• Stored data
···
(** * OnlineMEME: the online EM estimator of a motif mixture model

    A shallow embedding of [OnlineMEME.py] and the properties of its
    likelihood, responsibility, batch M-step and streaming update.

    Numbers.  The program computes with numpy doubles.  Here a double is an
    exact rational ([Qc], canonical fractions, so that equality is Leibniz
    equality and every definition still evaluates): rounding, overflow and
    underflow are not modelled.  A division by zero does not raise in numpy;
    it yields nan or an infinity and the run goes on with it.  Such values
    have no rational counterpart: a computation that meets a zero divisor
    has the outcome [NotFinite] below, and the model does not follow what
    the non-finite values do afterwards.

    Where rounding and underflow decide a property, the responsibility is
    also given on binary64 doubles themselves ([Z0_I_double], on Rocq's
    primitive floats), with the operations of the program in their
    order. *)

From Stdlib Require Import PrimFloat.
From Stdlib Require Import String Ascii List Bool Arith ZArith QArith Qcanon.
From Stdlib Require Import Lia Lqa Setoid.
Import ListNotations.

Open Scope Qc_scope.

(** ** Outcomes *)

(** The exceptions the modelled code can raise. *)
Inductive exn : Type :=
| IndexError          (* boolean mask whose shape is not that of the array *)
| ValueError          (* concatenate with different row lengths *)
| ZeroDivisionError.  (* Python integer division by zero *)

Inductive result (A : Type) : Type :=
| Ok (a : A)
| NotFinite
| Raise (e : exn).

Arguments Ok {A} a.
Arguments NotFinite {A}.
Arguments Raise {A} e.

Definition bind {A B : Type} (r : result A) (k : A -> result B) : result B :=
  match r with
  | Ok a => k a
  | NotFinite => NotFinite
  | Raise e => Raise e
  end.

Notation "x <- r ;; k" := (bind r (fun x => k))
  (at level 61, r at next level, right associativity).

(** ** Arrays *)

Definition vector := list Qc.
Definition matrix := list vector.
Definition mask := list (list bool).

(** [True] and [False] as numpy multiplies them. *)
Definition of_bool (b : bool) : Qc := if b then 1 else 0.

Definition vsum (v : vector) : Qc := fold_right Qcplus 0 v.
Definition vprod (v : vector) : Qc := fold_right Qcmult 1 v.

Fixpoint map2 {A B C : Type} (f : A -> B -> C) (l : list A) (l' : list B) : list C :=
  match l, l' with
  | a :: t, b :: t' => f a b :: map2 f t t'
  | _, _ => []
  end.

(** Elementwise operations.  Their operands have equal shapes wherever the
    program uses them (the mask check of [select] comes first); numpy's
    broadcasting of unequal shapes is not modelled. *)
Definition vadd : vector -> vector -> vector := map2 Qcplus.
Definition madd : matrix -> matrix -> matrix := map2 vadd.
Definition msub : matrix -> matrix -> matrix := map2 (map2 Qcminus).
Definition mscale (k : Qc) (m : matrix) : matrix := map (map (Qcmult k)) m.
(** A double times a boolean matrix, [Z*I]. *)
Definition mask_scale (z : Qc) (I : mask) : matrix :=
  map (map (fun b => z * of_bool b)) I.

(** [x / y] on doubles. *)
Definition fdiv (x y : Qc) : result Qc :=
  if Qc_eq_bool y 0 then NotFinite else Ok (x / y).

(** [v / s], a vector by a scalar. *)
Definition vdiv (v : vector) (s : Qc) : result vector :=
  if Qc_eq_bool s 0 then NotFinite else Ok (map (fun x => x / s) v).

(** [m.sum(axis=0)].  On a matrix without rows numpy gives a row of zeros;
    its width is not kept by the list, the total is [0] either way. *)
Definition colsum (m : matrix) : vector :=
  match m with
  | [] => []
  | r :: rs => fold_left vadd rs r
  end.

(** ** Boolean-mask indexing, [theta[I]] *)

(** The selected entries, row by row.  A mask whose shape is not the shape
    of the array is an [IndexError], as in numpy 1.13 and later (earlier
    versions indexed with the positions of the true entries). *)

Fixpoint select_row (I : list bool) (t : vector) : result vector :=
  match I, t with
  | [], [] => Ok []
  | i :: I', x :: t' =>
      r <- select_row I' t' ;; Ok (if i then x :: r else r)
  | _, _ => Raise IndexError
  end.
(** * helpers.py: a shallow embedding and its properties

    The Python module [helpers.py] is a set of nine functions that glue
    pandas, NumPy, scikit-learn and matplotlib together.  Every function is a
    straight sequence of library calls, so each one is embedded as a program
    in a free monad whose instructions are those library calls ([call]); a
    [handler] gives them a meaning on a [world] made of an object heap
    (DataFrames and arrays are mutable Python objects passed by reference),
    a file system, the standard output and NumPy's global random state.

    - [Py]      strings, numbers and exceptions of the host language;
    - [Pandas]  the fragment of pandas the helpers use, as pure functions on
                tables (documented behaviour of [read_csv], [merge],
                [isin], [unique], [iloc], boolean indexing);
    - [Lib]     the instruction set, the world and the handler;
    - [Helpers] the nine functions of [helpers.py], line by line;
    - the notions in which the properties are stated, and sample data;
    - then the lemmas and the properties of the helpers.

    Limits of the pandas fragment: a CSV field is an integer literal, a text
    or missing (floating-point, boolean and date fields, quoting, NA
    spellings such as [NA] and duplicate header names are outside it);
    floating-point numbers are idealised as rationals plus NaN and their
    printing is a parameter. *)

From Stdlib Require Import Ascii String ZArith QArith DecimalString.
From stdpp Require Import gmap strings list fin_maps.

Local Open Scope string_scope.

(* ===================================================================== *)
(** * Host-language data                                                  *)
(* ===================================================================== *)

Module Py.

(** Python exceptions that the modelled library calls raise. *)
Inductive exn : Type :=
| FileNotFoundError (path : string)
| EmptyDataError
| ParserError
| KeyError (key : string)
| AttributeError (name : string)
| IndexError
| IndexingError
| TypeError
| ValueError
| ImportError (module : string)
| LibraryError (msg : string).

(** Outcome of a computation that may raise. *)
Inductive result (A : Type) : Type :=
| Ok (a : A)
| Raise (e : exn).
Arguments Ok {A} a.
Arguments Raise {A} e.

Definition rbind {A B} (r : result A) (f : A → result B) : result B :=
  match r with Ok a => f a | Raise e => Raise e end.

Definition rmap {A B} (f : A → B) (r : result A) : result B :=
  rbind r (λ a, Ok (f a)).

Fixpoint rmapM {A B} (f : A → result B) (l : list A) : result (list B) :=
  match l with
  | [] => Ok []
  | x :: l' => rbind (f x) (λ y, rbind (rmapM f l') (λ ys, Ok (y :: ys)))
  end.

(** A float, idealised: a rational or NaN. *)
Inductive pyfloat : Type :=
| FNum (q : Q)
| FNan.

(** A NumPy scalar. *)
Inductive scalar : Type :=
| SInt (z : Z)
| SFloat (x : pyfloat).

(** [str(i)] for a Python int. *)
Definition str_Z (z : Z) : string := NilZero.string_of_int (Z.to_int z).

(** The line feed, Python's ['\n']. *)
Definition nl_char : ascii := ascii_of_nat 10.
Definition nl : string := String nl_char "".
Definition comma_char : ascii := ascii_of_nat 44.

(** [sep.join(l)]. *)
Definition join (sep : string) (l : list string) : string := String.concat sep l.

(** [s.split(sep)] for a non-empty separator: the leftmost, non-overlapping
    occurrences of [sep] cut [s].  [skip] counts the characters of a
    separator that are still to be dropped, [cur] is the field being read. *)
Fixpoint split_go (sep : string) (skip : nat) (cur s : string) : list string :=
  match s with
  | "" => [cur]
  | String c s' =>
      match skip with
      | S k => split_go sep k cur s'
      | O =>
          if String.prefix sep s
          then cur :: split_go sep (String.length sep - 1) "" s'
          else split_go sep 0 (cur +:+ String c "") s'
      end
  end.

Definition split (sep s : string) : list string :=
  match sep with
  | "" => [s]
  | _ => split_go sep 0 "" s
  end.

(** The lines of a text, as [str.splitlines] gives them: a final line feed
    does not open a further, empty line. *)
Definition splitlines (s : string) : list string :=
  let ls := split nl s in
  match last ls with
  | Some "" => removelast ls
  | _ => ls
  end.

Definition is_digit (c : ascii) : bool :=
  let n := nat_of_ascii c in (48 <=? n)%nat && (n <=? 57)%nat.

Fixpoint parse_digits (acc : Z) (s : string) : option Z :=
  match s with
  | "" => Some acc
  | String c s' =>
      if is_digit c
      then parse_digits (10 * acc + Z.of_nat (nat_of_ascii c - 48)) s'
      else None
  end.

(** An integer literal: digits, with an optional minus sign. *)
Definition parse_int (s : string) : option Z :=
  match s with
  | "" => None
  | String c s' =>
      if Ascii.eqb c "-"
      then match s' with "" => None | _ => Z.opp <$> parse_digits 0 s' end
      else parse_digits 0 s
  end.

(** Characters of the text that Python prints for a number: digits, sign,
    point, exponent, and the letters of [inf] and [nan]. *)
Definition numeric_char (c : ascii) : bool :=
  is_digit c || bool_decide (c ∈ list_ascii_of_string "+-.einfa").

Fixpoint all_chars (p : ascii → bool) (s : string) : bool :=
  match s with
  | "" => true
  | String c s' => p c && all_chars p s'
  end.

(** A numeric CSV field: non-empty, numeric characters only. *)
Definition numeric_field (s : string) : bool :=
  negb (String.eqb s "") && all_chars numeric_char s.

End Py.
Export Py.

(* ===================================================================== *)
(** * The pandas fragment                                                 *)
(* ===================================================================== *)

Module Pandas.

(** A table cell: an integer, a text, or a missing value (NaN). *)
Inductive cell : Type :=
| VInt (z : Z)
| VStr (s : string)
| VNaN.

#[global] Instance cell_eq_dec : EqDecision cell.
Proof. solve_decision. Defined.

(** Element-wise [==]: NaN is different from everything, itself included. *)
Definition py_eqb (a b : cell) : bool :=
  match a, b with
  | VInt x, VInt y => bool_decide (x = y)
  | VStr s, VStr t => bool_decide (s = t)
  | _, _ => false
  end.

(** A DataFrame: column names, and rows that carry their index label. *)
Record frame : Type := Frame {
  columns : list string;
  rows : list (Z * list cell)
}.

(** A Series (one column with its labels), a boolean Series. *)
Definition series : Type := list (Z * cell).
Definition mask : Type := list (Z * bool).

Fixpoint index_of (c : string) (cols : list string) : option nat :=
  match cols with
  | [] => None
  | x :: cols' => if bool_decide (x = c) then Some 0%nat else S <$> index_of c cols'
  end.

(** A row is read through [field_at]: what is not there is missing. *)
Definition field_at (i : nat) (cells : list cell) : cell := default VNaN (cells !! i).

Definition pad (n : nat) (cells : list cell) : list cell :=
  take n (cells ++ replicate n VNaN)%list.

(** The cell of [row] under column [c]. *)
Definition cell_at (f : frame) (row : Z * list cell) (c : string) : option cell :=
  (λ i, field_at i row.2) <$> index_of c (columns f).

(** The values of column [c], when [f] has it. *)
Definition column_values (f : frame) (c : string) : option (list cell) :=
  (λ i, (λ row : Z * list cell, field_at i row.2) <$> rows f) <$> index_of c (columns f).
(** * map_ts_dependencies: the lexer, the scan state machine, the
    aggregation and filter loops, the level calculator and the report of
    [main.py], embedded in Rocq, with the properties of its specification
    and further properties of the code.

    Modelling conventions.
    - File text is the [str] that [read] returns, as a [string] whose
      characters are its code points; the texts of the model are those over
      the code points below 256 (a character of a [string] is its own code
      point, not a byte of an encoding).  The regular expressions of
      [token_spec] are run by a backtracking matcher with Python's priorities
      (first alternative first, greedy repetition, capture groups), and the
      class [\w] is the one of a [str] pattern: the characters Unicode takes
      as alphanumeric, and the underscore ([is_word]).
    - Python sets of names are [gset string], dicts keyed by names are
      [gmap string _]; results that do not depend on the iteration order of a
      set are stated without it, and the report, which does, takes the order
      as a parameter.
    - [DEBUG] is [False] in the source, so [debug] prints nothing and is left
      out.
    - Exceptions are values of [exn]; recursion depth is a [nat] budget whose
      exhaustion is [RecursionError]. *)

From Stdlib Require Import Ascii String ZArith Lia.
From stdpp Require Import gmap strings list fin_maps fin_sets relations pretty
  sorting.

Set Warnings "-clear-no-such-hyp".

(** ** Regular expressions with Python's backtracking semantics *)

Module Re.

Inductive regex : Type :=
| Eps
| Chr (p : ascii → bool)
| Seq (r1 r2 : regex)
| Alt (r1 r2 : regex)
| Star (r : regex)
| Grp (name : option string) (r : regex).

(** [r?], greedy: the alternative with [r] is tried first. *)
Definition Opt (r : regex) : regex := Alt r Eps.

Fixpoint Lit (s : list ascii) : regex :=
  match s with
  | [] => Eps
  | c :: s' => Seq (Chr (Ascii.eqb c)) (Lit s')
  end.

Definition lit (s : string) : regex := Lit (list_ascii_of_string s).

Definition cat (rs : list regex) : regex := foldr Seq Eps rs.

(** The groups closed so far, most recent first: a group's name ([None] for
    an unnamed pair of parentheses) and the text it matched. *)
Definition groups : Type := list (option string * list ascii).

Fixpoint group (name : string) (g : groups) : option (list ascii) :=
  match g with
  | [] => None
  | (n, v) :: g' => if decide (n = Some name) then Some v else group name g'
  end.

(** [lastgroup]: the name of the group that closed last. *)
Definition lastgroup (g : groups) : option string :=
  match g with
  | [] => None
  | (n, _) :: _ => n
  end.

Section exec.
Context {A : Type}.

(** Greedy repetition of [step]: one more round is tried before the
    continuation; a round that consumes nothing ends the repetition. *)
Fixpoint star_loop
    (step : list ascii → groups → (list ascii → groups → option A) → option A)
    (k : list ascii → groups → option A)
    (n : nat) (s : list ascii) (g : groups) : option A :=
  match n with
  | 0 => k s g
  | S n' =>
      match step s g (λ s' g',
               if length s' <? length s then star_loop step k n' s' g' else None) with
      | Some a => Some a
      | None => k s g
      end
  end.

(** [exec r s g k]: match [r] at the head of [s], then continue with [k] on
    the rest; [None] makes the matcher backtrack to its last choice. *)
Fixpoint exec (r : regex) (s : list ascii) (g : groups)
    (k : list ascii → groups → option A) : option A :=
  match r with
  | Eps => k s g
  | Chr p =>
      match s with
      | c :: s' => if p c then k s' g else None
      | [] => None
      end
  | Seq r1 r2 => exec r1 s g (λ s' g', exec r2 s' g' k)
  | Alt r1 r2 =>
      match exec r1 s g k with
      | Some a => Some a
      | None => exec r2 s g k
      end
  | Star r1 => star_loop (exec r1) k (length s) s g
  | Grp name r1 =>
      exec r1 s g (λ s' g', k s' ((name, take (length s - length s') s) :: g'))
  end.
End exec.

(** A successful match at the head of [s]: the text left over and the groups. *)
Definition accept (s : list ascii) (g : groups) : option (list ascii * groups) :=
  Some (s, g).

Definition match_here (r : regex) (s : list ascii) : option (list ascii * groups) :=
  exec r s [] accept.

(** What the matcher can do, without priorities: [matches r v g g'] when
    [r] can consume exactly the text [v], taking the groups from [g] to
    [g']. *)
Inductive matches : regex → list ascii → groups → groups → Prop :=
| M_Eps g : matches Eps [] g g
| M_Chr p c g : p c = true → matches (Chr p) [c] g g
| M_Seq r1 r2 v1 v2 g g1 g2 :
    matches r1 v1 g g1 → matches r2 v2 g1 g2 → matches (Seq r1 r2) (v1 ++ v2) g g2
| M_AltL r1 r2 v g g' : matches r1 v g g' → matches (Alt r1 r2) v g g'
| M_AltR r1 r2 v g g' : matches r2 v g g' → matches (Alt r1 r2) v g g'
| M_Star0 r g : matches (Star r) [] g g
| M_StarS r v1 v2 g g1 g2 :
    matches r v1 g g1 → matches (Star r) v2 g1 g2 → matches (Star r) (v1 ++ v2) g g2
| M_Grp name r v g g' :
    matches r v g g' → matches (Grp name r) v g ((name, v) :: g').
···
• Work to complete
Taking every line of the records in turn, count the ones holding "takes", and state nothing but the number.

• Solved problem
2